* [PROBLEM TO WORK ON]: Only the lines containing "feeUsd" belong in the answer; find them in the material below.

* [AVAILABLE DATA]:

(** A rejection the [catch] block rethrows at once, and what it rethrows:
    the configuration error itself, any other error after wrapping. *)
Definition rethrownAtOnce (t : Thrown) : bool :=
instanceofPluginConfigurationError t || terminal (toError t).

Definition rethrown (t : Thrown) : Thrown :=
if instanceofPluginConfigurationError t then t else ThrownError (toError t).


Definition fire (l : RateLimiter.t) (fired : Q) : RateLimiter.t :=
RateLimiter.mk (RateLimiter.minIntervalMs l) (RateLimiter.maxRequestsPerSecond l) fired.

(** A search window the 20 iterations cannot close: the bounds stay within
    [1000, 10000000] and the width keeps the two invariants of halving. *)
Definition wideEnough (done : nat) (st : SearchState) : Prop :=
1000 <= minAmount st /\ maxAmount st <= 10000000 /\
9999003 <= (maxAmount st - minAmount st + 3) * 2 ^ Z.of_nat done /\
(maxAmount st - minAmount st + 1) * 2 ^ Z.of_nat done <= 9999001.

(** The fee field the quote is read for:
    [apiData.fee || apiData.totalFees || apiData.feeUsd || 0]. *)
Definition feeAmount (fields : list (string * JsVal)) : JsVal :=
or_else (or_else (or_else (lookup fields "fee") (lookup fields "totalFees"))
                 (lookup fields "feeUsd"))
        (JNum (S754_zero false)).

(** A market with a sharp limit: amounts up to [limit] whole tokens of a
    6-decimal asset are quoted one for one, larger ones are refused. *)
Definition limitedMarket (limit : Z) : World :=
mkWorld (fun _ req =>
           match req with
           | PostQuote _ amount =>
               match StringToBigInt amount with
               | Some a =>
                   if a <=? limit * 1000000
                   then Scenarios.respond 200 "OK" (Some (JObj [("amountOut", JStr amount)]))
                   else Scenarios.respond 422 "Unprocessable Entity" None
               | None => Scenarios.respond 400 "Bad Request" None
               end
           | _ => Scenarios.respond 404 "Not Found" None
           end)
        Scenarios.tick.

(** Every request is answered 404. *)
Definition notFound : World :=
mkWorld (fun _ _ => Scenarios.respond 404 "Not Found" None) Scenarios.tick.

(** The network is unreachable: [fetch] rejects with its [TypeError]. *)
Definition unreachable : World :=
mkWorld (fun _ _ => Rejected (ThrownError (mkError TypeError_ "fetch failed")))
        Scenarios.tick.

(** Two answers 503, then 401. *)
Definition revoked : World :=
mkWorld (fun k _ => if (k <? 2)%nat
                    then Scenarios.respond 503 "Service Unavailable" None
                    else Scenarios.respond 401 "Unauthorized" None)
        Scenarios.tick.

End Properties.

(* ------------------------------------------------------------------ *)
(** * Facts about the conversions *)

Module JsFacts.
Import Js.

(** ** Printing and reading a bigint *)

Arguments digitChar : simpl never.
Arguments digitValue : simpl never.
Arguments isDigit : simpl never.
Arguments isWhiteSpace : simpl never.

Lemma digitChar_cases d : 0 <= d < 10 ->
  digitChar d = "0"%char \/ digitChar d = "1"%char \/ digitChar d = "2"%char \/
  digitChar d = "3"%char \/ digitChar d = "4"%char \/ digitChar d = "5"%char \/
  digitChar d = "6"%char \/ digitChar d = "7"%char \/ digitChar d = "8"%char \/
  digitChar d = "9"%char.
Proof.
  intros H.
  assert (E : d = 0 \/ d = 1 \/ d = 2 \/ d = 3 \/ d = 4 \/ d = 5 \/ d = 6 \/ d = 7 \/ d = 8 \/ d = 9) by lia.
  repeat (destruct E as [E|E]; [subst d; tauto|]). subst d; tauto.
Qed.

Lemma digitValue_digitChar d : 0 <= d < 10 -> digitValue (digitChar d) = Some d.
Proof.
  intros H.
  assert (E : d = 0 \/ d = 1 \/ d = 2 \/ d = 3 \/ d = 4 \/ d = 5 \/ d = 6 \/ d = 7 \/ d = 8 \/ d = 9) by lia.
  repeat (destruct E as [E|E]; [subst d; reflexivity|]). subst d; reflexivity.
Qed.

Lemma isDigit_digitChar d : 0 <= d < 10 -> isDigit (digitChar d) = true.
Proof.
  intros H. destruct (digitChar_cases d H) as [E|[E|[E|[E|[E|[E|[E|[E|[E|E]]]]]]]]];
    rewrite E; reflexivity.
Qed.

Lemma isDigit_cases c : isDigit c = true ->
  c = "0"%char \/ c = "1"%char \/ c = "2"%char \/ c = "3"%char \/ c = "4"%char \/
  c = "5"%char \/ c = "6"%char \/ c = "7"%char \/ c = "8"%char \/ c = "9"%char.
Proof.
  unfold isDigit. intros H. apply andb_prop in H as [H1 H2].
  apply Z.leb_le in H1. apply Z.leb_le in H2.
  rewrite <- (ascii_nat_embedding c).
  assert (E : exists d, 0 <= d < 10 /\ nat_of_ascii c = (48 + Z.to_nat d)%nat).
  { exists (Z.of_nat (nat_of_ascii c) - 48). split; lia. }
  destruct E as (d & Hd & E). rewrite E. exact (digitChar_cases d Hd).
Qed.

* [RESPONSE BOX]:
    [apiData.fee || apiData.totalFees || apiData.feeUsd || 0]. *)
                 (lookup fields "feeUsd"))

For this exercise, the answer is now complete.